Speech and Debate season recap


The speech and debate team celebrating after attending the North Canton Rotary Hoover Tournament.

Mirren Grimason, staff writer

Public speaking: arguably one of the most anxiety inducing parts of high school for teenagers. But for the 40 students on GlenOaks’ speech and debate team for the 2022-2023 season, this is a fear they have decided to face head on. 

With a new head coach and a team that has doubled in size from previous years,, the speech and debate team has faced many new challenges this season. However, success has come with these new challenges. 

Megan Rea is the head coach of the speech and debate team as of this year. She has been assistant coaching speech and debate for five years, but this is her first time being a head coach.

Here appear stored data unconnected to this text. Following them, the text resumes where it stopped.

(** The texture object a successful [loadTextureFromFile] leaves behind:
    uploaded in the selected format, mipmapped, repeat wrap, trilinear
    minification and linear magnification. *)
Definition loaded_texture (fmt : GLenum) (img : Image) : TexObject :=
  {| tex_image := Some {| internalformat := fmt; tex_width := width img;
                          tex_height := height img; format := fmt |};
     tex_params := [(GL_TEXTURE_WRAP_S, GL_REPEAT); (GL_TEXTURE_WRAP_T, GL_REPEAT);
                    (GL_TEXTURE_MIN_FILTER, GL_LINEAR_MIPMAP_LINEAR);
                    (GL_TEXTURE_MAG_FILTER, GL_LINEAR)];
     tex_mipmaps := true |}.

(** The world a successful [loadTextureFromFile] leaves behind: one more
    texture, under the name [glGenTextures] handed out, nothing bound. *)
Definition loaded_world (w : World) (flipVertically : bool) (fmt : GLenum) (img : Image)
  : World :=
  {| gl_textures := <[fresh_name w := loaded_texture fmt img]> (gl_textures w);
     gl_bound := 0%N;
     gl_deleted := gl_deleted w;
     stbi_flip := flipVertically;
     files := files w;
     console := console w |}.

(** The registry owns what it stores: every non-zero handle in the map is
    the name of a live texture. *)
Definition registry_ok (sm : SceneManager) (w : World) : Prop :=
  ∀ t h, m_textureMap sm !! t = Some h → h ≠ 0%N → live w h.

(** The invariant of the registry: every stored handle is the non-zero
    name of a live texture, and no two tags share a handle. *)
Definition registry_inv (sm : SceneManager) (w : World) : Prop :=
  (∀ t h, m_textureMap sm !! t = Some h → h ≠ 0%N ∧ live w h)
  ∧ (∀ t1 t2 h, m_textureMap sm !! t1 = Some h → m_textureMap sm !! t2 = Some h → t1 = t2).

(** The states the texture operations can produce, from a scene manager
    that was just constructed (nothing registered) in any world. *)
Inductive reachable : SceneManager → World → Prop :=
| reach_new (sm : SceneManager) (w : World) :
    m_textureMap sm = ∅ → reachable sm w
| reach_CreateGLTexture (sm : SceneManager) (w : World) (t filePath : string) (flip : bool) :
    reachable sm w →
    reachable (CreateGLTexture sm t filePath flip w).1.2
              (CreateGLTexture sm t filePath flip w).2
| reach_LoadTexture (sm : SceneManager) (w : World) (filepath : string) :
    reachable sm w → reachable sm (LoadTexture filepath w).2
| reach_DestroyGLTextures (sm : SceneManager) (w : World) :
    reachable sm w →
    reachable (DestroyGLTextures sm w).1 (DestroyGLTextures sm w).2
| reach_uniforms (sm : SceneManager) (w : World) (s : option ShaderManager) :
    reachable sm w → reachable (with_shader sm s) w.

(** The pixel format a texture was uploaded with, if the name is in use
    and has an image. *)
Definition uploaded_format (w : World) (id : GLuint) : option GLenum :=
  match gl_textures w !! id with
  | Some t => format <$> tex_image t
  | None => None
  end.

(** A rational that is a [float]: the conversion leaves it as it is. *)
Definition is_float (q : Q) : Prop := float32 q == q.

(** A magnitude of at most half of [FLT_MAX]: such a value, and the
    difference of two [float]s of that kind, converts to a finite
    [float], so that [Ieee.round] is the conversion the program makes. *)
Definition in_float_range (q : Q) : Prop := Qabs q <= FLT_MAX / 2.



(** The delta time of a frame that [PrepareSceneView] enters at the clock
    value [time]. *)
Definition delta_time (time : Q) (v : View.ViewManager) : Q :=
  float32 (float32 time - View.gLastFrame v).

(** The window aspect ratio [PrepareSceneView] computes in both branches. *)
Definition aspect `{View.Defines} : Q :=
  inject_Z View.WINDOW_WIDTH / inject_Z View.WINDOW_HEIGHT.

(** The camera after the six movement keys of [ProcessKeyboardEvents]. *)
Definition camera_after_keys `{CameraLib} (pressed : View.Key -> bool) (deltaTime : Q)
    (c : Camera) : Camera :=
  let c := View.on_key pressed View.GLFW_KEY_W FORWARD deltaTime c in
  let c := View.on_key pressed View.GLFW_KEY_S BACKWARD deltaTime c in
  let c := View.on_key pressed View.GLFW_KEY_A LEFT deltaTime c in
  let c := View.on_key pressed View.GLFW_KEY_D RIGHT deltaTime c in
  let c := View.on_key pressed View.GLFW_KEY_Q UP deltaTime c in
  View.on_key pressed View.GLFW_KEY_E DOWN deltaTime c.

(** The projection mode after the keys P and O of [ProcessKeyboardEvents]:
    O is tested last. *)
Definition mode_after_keys (pressed : View.Key -> bool) (orthographic : bool) : bool :=
  if pressed View.GLFW_KEY_O then true
  else if pressed View.GLFW_KEY_P then false
  else orthographic.

(** The three writes of one frame. *)
Definition frame_writes `{View.Defines} (c : Camera) (orthographic : bool)
  : list (string * uniform_value) :=
  [(View.g_ViewName, UMat4 (GetViewMatrix c));
   (View.g_ProjectionName, UMat4 (View.projection_matrix orthographic (Zoom c)));
   ("viewPosition", UVec3 (Position c))].


(** The material of the specification's end-to-end scenario. *)
Definition glass : OBJECT_MATERIAL :=
  {| diffuseColor := Vec3 0.1 0.1 0.1;
     specularColor := Vec3 0.6 0.6 0.6;
     shininess := 32;
     tag := "glass" |}.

“One of our big goals was to create depth within the team and build a family,” Rea said. “I think that because we had so many returners, they were able to help the underclassmen with things they struggled on in past years which really helped the team become more connected.”

With the majority of participants being novices, varsity members have had to step up and help out the first year members in their categories.

“We had a lot of students, even as sophomores, step up and become leaders which is not something that happens quite often this early in their careers,” Rea said. 

Sophomore Valicia Peterman was the only varsity member in her category this season, leading her to take more of a leadership role within the others in dramatic interpretation. 

“My teammates never ceased to amaze me with how they compete and I don’t think I could be prouder of them,” Peterman said. 

JJ Lantz, a sophomore and novice in dramatic interpretation qualified to the national tournament which will take place in June in Phoenix, Arizona.

One of the teams’ biggest accomplishments this year is having so many members qualify for states. This year the speech and debate team had 19 state qualifiers, 9 of which were first year competitors. 

Senior and debate captain Caris Lantz helped coach many of the novice debaters and placed 3rd in state in Public Forum debate alongside her partner and vice captain, Bradley Mull. 

“I am really impressed with how we did this year considering how young of a team we are,” Caris Lantz said. “We had so many novices qualify to states which is usually unheard of and I am so proud of them.”

Ricky Talbott is a sophomore who competed in International Extemporaneous (IX) speaking last year and for most of this year. IX is a category in which participants are given a question and 30 minutes to research, write and memorize a 7 minute speech. He decided to compete in congressional debate for the last few tournaments of this season and ended up qualifying to states in congressional debate.

“My greatest accomplishment this season was being a senate congressional debate semifinalist at the state tournament,” Talbott said. “I did way better this year in Extemporaneous speaking compared to last year and discovered that I love congressional debate.” 

Johari Abdul Zahir is a freshman, novice competitor and student representative for the OSDA equity office. This means she represents the Ohio Speech and Debate Association by advocating for kindness and equality within the student body of speech and debate.

“Speech and debate has become a family for me and I am so fortunate to have connected with so many people I would not have met otherwise,” Abdul Zahir said. 

With such a diversely talented and large team, the speech and debate team has exemplified many accomplishments this season. The team place 23rd out of 83 teams at the state tournament.

While the speech and debate team had many successes within their state qualifiers and placers, the true success is the connection and family they have built this season.